La reserva se creó en 2013, como un laboratorio de investigación, conservación y rehabilitación de especies silvestres del Centro de Rescate Animal Yanacocha. El proyecto comenzó con la adquisición de 15 hectáreas de bosque primario, una parte de las tierras fueron utilizadas para sembríos de papa china, caña y pastizales para el ganado.

Concluimos la caminata entre risas y cansancio, pero llegamos a las acogedoras cabañas de Tamandúa, inmediatamente nos instalamos en las habitaciones, para así, iniciar el recorrido por el lugar. Se observan diseños extraordinarios.

Todos los días realizamos actividades diversas, como: caminatas nocturnas para buscar ranas, observación de colibríes mientras tomamos café, buscamos plantas medicinales, junto a un shamán (sabio de la comunidad), y contemplamos maravillosos paisajes de la alta Amazonía en los desayunos.

Una experiencia única fue el recorrido nocturno con guías indígenas por la naturaleza. En la caminata de dos horas observamos guatusas, monos, serpientes y ranas. Además, identificamos el sonido de las aves y mamíferos, y visitamos la cascada Pisulí, con una caída de agua de 60 metros de alto.

Observamos todo el tiempo el compromiso de la comunidad con el proyecto y la protección del ecosistema. Un grupo de oriundos vigilan constantemente el entorno natural, compuesto por 70 hectáreas de bosque nativo.

Un dato sorprendente de Tamandúa es que guarda varios restos de cerámica (antigüedad estimada entre 1200 y 2000 años), que pertenecieron a las comunidades que migraban desde Brasil hacia los andes ecuatorianos.

Armonía y convivencia, con respeto, han sido claves en la zona para ser el hábitat de 45 especies de mamíferos, 258 tipos de aves, y 60 de anfibios y reptiles. Animales que se alimentan de semillas, frutos suaves y duros; y se refugian en troncos, huecos y madrigueras abandonas.

La atención de sus pobladores es de calidad, los servicios prestados incluyen diversos paquetes que contemplan estadía, comida tradicional o gourmet y guianza. Los precios son asequibles y lo vivido nadie te lo quita. Accede a la Guía Turística de Pastaza.
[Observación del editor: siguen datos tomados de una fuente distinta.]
(** [df.groupby(by=cols, observed=True)]: one group per distinct tuple of
    the values of [cols], the groups in the order of their keys; the key
    is a scalar when there is one column. *)
Definition frame_groupby (df : frame) (by_ : list string)
  : result (list (group_key * frame)) :=
  match positions by_ (columns df) with
  | None => Err (OtherError "KeyError")
  | Some ps =>
      let keys := fold_right insert_key [] (map (key_of ps) (rows df)) in
      Ok (map (fun k =>
                 (match k with [v] => KScalar v | _ => KTuple k end,
                  {| columns := columns df;
                     rows := filter (fun row => key_eqb (key_of ps row) k) (rows df) |}))
              keys)
  end.

Definition mem (c : string) (cols : list string) : bool :=
  existsb (String.eqb c) cols.

(** [df.drop(cols, axis="columns")] *)
Definition frame_drop (df : frame) (cols : list string) : result frame :=
  match positions cols (columns df) with
  | None => Err (OtherError "KeyError")
  | Some _ =>
      let keep (named : list (string * value)) :=
        map snd (filter (fun cv => negb (mem (fst cv) cols)) named) in
      Ok {| columns := filter (fun c => negb (mem c cols)) (columns df);
            rows := map (fun row => keep (combine (columns df) row)) (rows df) |}
  end.

(** [pd.concat(objs, ignore_index=True, sort=False)] *)
Definition frame_concat (objs : list frame) : result frame :=
  match objs with
  | [] => Err ValueError
  | _ =>
      let cols := fold_left (fun acc df =>
                    acc ++ filter (fun c => negb (mem c acc)) (columns df)) objs [] in
      let widen (df : frame) (row : list value) :=
        map (fun c => match index_of c (columns df) with
                      | Some i => cell row i
                      | None => VStr "nan"
                      end) cols in
      Ok {| columns := cols;
            rows := flat_map (fun df => map (widen df) (rows df)) objs |}
  end.

#[global] Instance frames : DataFrameEngine frame :=
  {| groupby := frame_groupby; drop := frame_drop; concat := frame_concat |}.

(** The object store: the objects it holds, the next name the uuid
    generator hands out and the picks the scheduler will make. *)
Record s3 : Type := {
  objects : list (string * string * frame);
  next_uuid : nat;
  schedule : list nat
}.

Definition same_object (bucket key : string) (o : string * string * frame) : bool :=
  String.eqb (fst (fst o)) bucket && String.eqb (snd (fst o)) key.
Algo importante es que los administradores del lugar financian el programa con el voluntariado extranjero y la taquilla al ingreso al área natural. Con ello, fue importante saber que una de las medidas adoptadas por la poca presencia de científicos a Tamandúa fue la apertura al público, en julio del año 2018.

Retornamos de Tamandúa muy empoderados del mensaje de cuidado de los ecosistemas, disfrutamos del área de transición y la diversidad de especies existentes, ideal para el turismo científico y de naturaleza.

Por esta y muchas razones más te invitamos a recorrer Pastaza, cuando podamos viajar. Hoy di #TePrometoEcuador ser parte de un encantador recorrido por la cultura ecuatoriana y los maravillosos destinos de Ecuador, el país de los cuatro mundos.